Creative Mind: Vanessa German
The Pittsburgh artist’s experimental practice combines assemblage, mixed media, and performance art to foster change in her community
Artist vanessa german’s diverse practice comes from an internal place of healing. Whether it’s sculpture, performance, or installation, there’s something much deeper in play. “It’s not just a studio practice,” german explains. “It’s a way I found to be alive that’s therapeutic, restorative, and regenerative.”

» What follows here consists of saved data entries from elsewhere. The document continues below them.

(** A step of the registry that leaves the channels and the tokens alone. *)
Lemma registry_ok l g :
  loop_ok l -> registry_kept (reg l) g -> requests g = requests (reg l) ->
  (joins g = joins (reg l) \/ exists s, joins (reg l) = s :: joins g) -> loop_ok (with_reg g l).
Proof.
  intros Ok R Rq Jn. pose proof (ok_channels l Ok) as (C1 & C2 & C3 & C4 & C5 & C6).
  assert (forall k, token (with_reg g l) k <-> token l k) as T by (intros k; unfold token; simpl; now rewrite Rq).
  apply (step_kept l); simpl; auto.
  - intros k K. right. now apply T.
  - apply (ok_retries l Ok).
  - intros k K. left. now apply T.
  - lia.
  - unfold channels_ok. simpl. rewrite Rq. destruct Jn as [->|[s J]]; [repeat split; auto|]. rewrite J in C5, C6. simpl in C5.
    repeat split; auto; [lia|]. destruct (handling l); auto; discriminate.
Qed.

Lemma drop_retry_ok l g i r :
  loop_ok l -> registry_kept (reg l) g -> requests g = requests (reg l) -> joins g = joins (reg l) -> retries l !! i = Some r ->
  (forall s, s ∈ sessions g -> Session_key s <> retry_key r) -> loop_ok (with_retries (delete i (retries l)) (with_reg g l)).
Proof.
  intros Ok R Rq Jn L N. pose proof (ok_channels l Ok) as (C1 & C2 & C3 & C4 & C5 & C6). apply (step_kept l); simpl; auto.
  - intros k T. right. unfold token in *. simpl in T. rewrite Rq in T. destruct T as [T|[T|[T|[T|(j & r' & T & K)]]]]; auto.
    apply lookup_delete_Some in T as [_ T]. do 4 right. eauto.
  - intros j r' T. apply lookup_delete_Some in T as [_ T]. now apply (ok_retries l Ok).
  - intros k T. destruct (decide (k = retry_key r)) as [->|D].
    + right. intros s O. apply N. exact (owed_session _ s O).
    + left. unfold token in *. simpl. rewrite Rq. destruct T as [T|[T|[T|[T|(j & r' & T & K)]]]]; auto. do 4 right. exists j, r'.
      rewrite lookup_delete_ne; [now split|]. intros ->. rewrite L in T. injection T as <-. congruence.
  - lia.
  - repeat split; simpl; rewrite ?Rq, ?Jn; auto.
Qed.
(* ===== verification/MeasurementService.v ===== *)
(** The measurement service: the loop of [MeasurementService::new_with_routes]
    with [measure_peer_in_epoch] and the task it spawns, of
    src/src/link/measurement.rs.

    The loop measures one peer at a time; the task that hands a finished
    measurement's samples on, a [Forward], outlives its turn.  Each stretch of
    code between two waits is one step.  The gate and the notifier of the
    lifecycle can end every wait: [cancel_step].  The job itself is that of
    MeasurementJob.v, and so is the bookkeeping of the registrations. *)

From stdpp Require Import base list numbers strings gmap relations.
From Stdlib Require Import ZArith Lia SpecFloat.
From S2P Require Import Prelude Chrono F64 Encoding Beats Tempo Timeline GhostXForm Entries Payload Messages Measurement Sessions Peers Routes MeasurementJob SessionsLoop.

Section Service.
Context `{Ch : Chrono, FD : FloatDecode}.

(** A route is a number: the registration it was learned from. *)
Notation Route := (option nat).

(** What a measurement in progress keeps: the session and peer measured, the
    route, and the number of its registration. *)
Record Target := MkTarget {
  t_key : SessionKey;
  t_peer : PeerState;
  t_route : Route;
  t_job : nat
}.

Inductive Stage :=
| Receiving
| Resolving (k : SessionKey) (p : PeerState)
| Answering (k : SessionKey) (node : NodeId) (e : MeasurePeerEvent)
| Registered (t : Target)
| Measuring (t : Target) (j : Job)
| Checking (t : Target).

(** The spawned task: waiting for the samples, for room in the channel, and
    with the room reserved. *)
Inductive Forward :=
| FReceive (t : Target) (samples : list (f64 * f64))
| FReserve (t : Target) (samples : list (f64 * f64))
| FSend (t : Target) (samples : list (f64 * f64)).

(** [inbox] and [answers] are the channels from and to the sessions, the latter
    with room for one; [gone] are the routes whose registration has ended;
    [taken] and [sent] the log of the requests taken up and of the answers. *)
Record Service := MkService {
  managed : bool;
  inbox : list MeasurePeerEvent;
  stage : Stage;
  forwards : list Forward;
  answers : list MeasurePeerEvent;
  gone : list nat;
  registrations : Dispatching;
  taken : list (SessionKey * NodeId);
  sent : list MeasurePeerEvent
}.

Definition Service_new (routes : bool) : Service :=
  MkService routes [] Receiving [] [] [] Dispatching_new [] [].
(** The gateway, or the observer after it, is done with an announcement. *)
Definition consumed (rev : nat) (s : MessengerState) : MessengerState :=
  with_routes (hints s) (drop_revision rev (revs s)) s.

(** A receive loop starts, with its queue and its delivery task, or ends: the
    task is aborted and what it and the queue held is dropped. *)
Definition loop_starts (loop : nat) (s : MessengerState) : MessengerState :=
  with_queues (<[loop := []]> (handoffs s)) (delete loop (taken s)) s.

Definition loop_events (loop : nat) (s : MessengerState) : list DiscoveryEvent :=
  option_list (taken s !! loop) ++ default [] (handoffs s !! loop).

Definition loop_ends (loop : nat) (s : MessengerState) : MessengerState :=
  with_queues (delete loop (handoffs s)) (delete loop (taken s))
    (with_routes (hints s) (fold_left (fun r ev => drop_revision (ev_revision ev) r) (loop_events loop s) (revs s)) s).

Definition at_instant (now : Z) (s : MessengerState) : MessengerState :=
  MkMessenger (ifs s) (hints s) (revs s) (handoffs s) (taken s) (tx_event s) now.

(** [try_discard_queued_datagrams] forgets the routes; the sockets it drains
    hold what was not received yet. *)
Definition discard_queued (s : MessengerState) : MessengerState := with_routes ∅ (revs s) s.

Definition with_ifs (w : Interfaces) (s : MessengerState) : MessengerState :=
  MkMessenger w (hints s) (revs s) (handoffs s) (taken s) (tx_event s) (rx_clock s).

Inductive messenger_step : MessengerState -> MessengerState -> Prop :=
| ms_tick s now : rx_clock s <= now -> messenger_step s (at_instant now s)
| ms_observe s c epoch now0 now1 now2 loop data ingress :
    messenger_step s (observe_discovery_guarded c epoch now0 now1 now2 loop data ingress s)
| ms_take s loop : messenger_step s (delivery_take loop s)
| ms_abandon s loop : messenger_step s (delivery_abandon loop s)
| ms_commit s epoch epoch2 now1 now2 loop : messenger_step s (delivery_commit epoch epoch2 now1 now2 loop s)
| ms_consumed s rev x : (rev, x) ∈ tx_event s -> messenger_step s (consumed rev s)
| ms_starts s loop : handoffs s !! loop = None -> messenger_step s (loop_starts loop s)
| ms_ends s loop : messenger_step s (loop_ends loop s)
| ms_resolve s epoch now peer endpoint :
    messenger_step s (with_routes (fst (resolve_async (ifs s) epoch now peer endpoint (hints s))) (revs s) s)
| ms_prune s epoch now : messenger_step s (with_routes (sweep (ifs s) epoch now (hints s)) (revs s) s)
| ms_discard s : messenger_step s (discard_queued s)
| ms_interfaces s w : messenger_step s (with_ifs w s).

(** ** Replies *)

(** What a receive loop does about a datagram after observing it. *)
Inductive Reply :=
| NoReply
| DispatchPong (entry : Registration) (message : bytes) (from : SocketAddrV4)
| AnswerPing (entry : Registration) (message : bytes) (to : SocketAddrV4)
| AnswerAlive (entry : Registration) (to : SocketAddrV4).

(** The body of [receive_loop] after the observation: [receiver] is the
    interface socket the loop reads, [own] the node's own state and [is_enabled]
    the switch, when their locks were free, [src] the sender when it is an IPv4
    address, and [now], [id_free] and [form_free] what [pong_message] reads. *)
Definition receive_reply (responder : option PingResponder) (now : Duration) (id_free form_free : bool)
    (receiver : option nat) (own : option PeerState) (group : Z) (is_enabled : option bool)
    (data : bytes) (src : option SocketAddrV4) (ingress : option Registration) : Reply * option PingResponder :=
  match ingress with
  | None => (NoReply, responder)
  | Some entry =>
    if starts_with data PING_PROTOCOL_HEADER then
      match responder, src with
      | Some r, Some src =>
        if measurement_responder entry && bool_decide (receiver = Some (reg_id entry)) then
          if bool_decide (nth_error data PROTOCOL_HEADER_SIZE = Some PONG) then (DispatchPong entry data src, responder)
          else
            let '(message, r) := pong_message r now id_free form_free data in
            (match message with Some message => AnswerPing entry message src | None => NoReply end, Some r)
        else (NoReply, responder)
      | _, _ => (NoReply, responder)
      end
    else match parse_message_header data with
    | Err _ => (NoReply, responder)
    | Ok (header, _) =>
      if match own with Some own => bool_decide (header_ident header = state_ident own) && (group_id header =? group) | None => false end
      then (NoReply, responder)
      else match src with
      | Some src =>
          if (message_type header =? ALIVE) && default false is_enabled then (AnswerAlive entry src, responder)
          else (NoReply, responder)
      | None => (NoReply, responder)
      end
    end
  end.

(** ** Announcing *)

Definition advertise_endpoint_for (state : PeerState) (interface : option Ipv4Addr) (local_addr : option SocketAddrV4) : PeerState :=
  match measurement_endpoint state with
  | None => state
  | Some endpoint =>
    if negb (is_unspecified (ip endpoint)) then state
    else
      let local := match interface with
                   | Some i => Some i
                   | None => match local_addr with
                             | Some addr => if is_unspecified (ip addr) then None else Some (ip addr)
                             | None => None
                             end
                   end in
      MkPeerState (peer_node_state state) ((fun i => MkAddr i (port endpoint)) <$> local) (audio_endpoint state)
  end.

(** The state a message through [registration] announces; [local_addr] is the
    IPv4 address the sending socket is bound to. *)
Definition announced_state (state : PeerState) (registration : option Registration) (local_addr : option SocketAddrV4) : PeerState :=
  if match registration with Some entry => measurement_responder entry | None => false end
     && bool_decide (is_Some (measurement_endpoint state))
  then MkPeerState (peer_node_state state)
         (match local_addr with
          | Some endpoint => if is_unspecified (ip endpoint) then None else Some endpoint
          | None => None
          end) (audio_endpoint state)
  else advertise_endpoint_for state (if_addr ∘ identity <$> registration) local_addr.

(** [send_message_reporting]: [options] says whether the socket options could
    be set, [sent] how the send itself ends. *)
Inductive SendOutcome := Sent (message : bytes) | NotEncoded | SendFailure.

Definition send_message_reporting (w : Interfaces) (epoch : option Z) (options sent : bool) (from : NodeId)
    (t mt : Z) (payload : Payload) (g : Z) (registration : option Registration) : SendOutcome :=
  if negb options then SendFailure
  else match encode_message from t mt payload g with
  | Err _ => NotEncoded
  | Ok message =>
    match registration with
    | Some entry => match send_registered w epoch sent entry with Ok _ => Sent message | Err _ => SendFailure end
    | None => if sent then Sent message else SendFailure
    end
  end.

(** [send_peer_state_via]: [state] and [clock_free] are the two locks; the
    broadcast clock moves to [now] only when a datagram went out. *)
Definition send_peer_state_via (w : Interfaces) (epoch : option Z) (options sent : bool) (state : option PeerState)
    (t mt g : Z) (registration : option Registration) (local_addr : option SocketAddrV4) (clock_free : bool) (now last : Z)
  : option bytes * Z :=
  match state with
  | None => (None, last)
  | Some state =>
    match send_message_reporting w epoch options sent (state_ident state) t mt
            (payload_of_peer_state (announced_state state registration local_addr)) g registration with
    | Sent message => (Some message, if clock_free then now else last)
    | NotEncoded | SendFailure => (None, last)
    end
  end.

Using assemblage and mixed media, she crafts artworks she calls “Power Figures,” which emerged from a period of darkness in her life 17 years ago, when she felt “a real dissonance in the world.” During that time, she gave herself “permission to be with my own ideas without anxiety and feel my life, my body.” Out of that experiment came these beautiful, otherworldly figures she made using materials found around the rowhouses where she’d been squatting in the Pittsburgh neighborhood of Homewood. “I would do really labor-intensive handwork,” she explains. “Fully committing myself to those objects saved my life.”
“It’s not just a studio practice; it’s a way I found to be alive that’s therapeutic, restorative, and regenerative”
vanessa german
Included in an exhibition at the Carnegie Museum of Art, those original “Power Figures” earned her a gallery show; her career has steadily built from there. Last year, german signed with Kasmin, which is planning a gallery debut for her in the fall. Even with her new level of recognition, she remains deeply rooted in her community of Black, queer women, buying houses in Homewood to host an artist-in-residence program and kids’ art workshop. Next, german plans to transform the local funeral home into a center for art and wellness, the Museum of Resilience.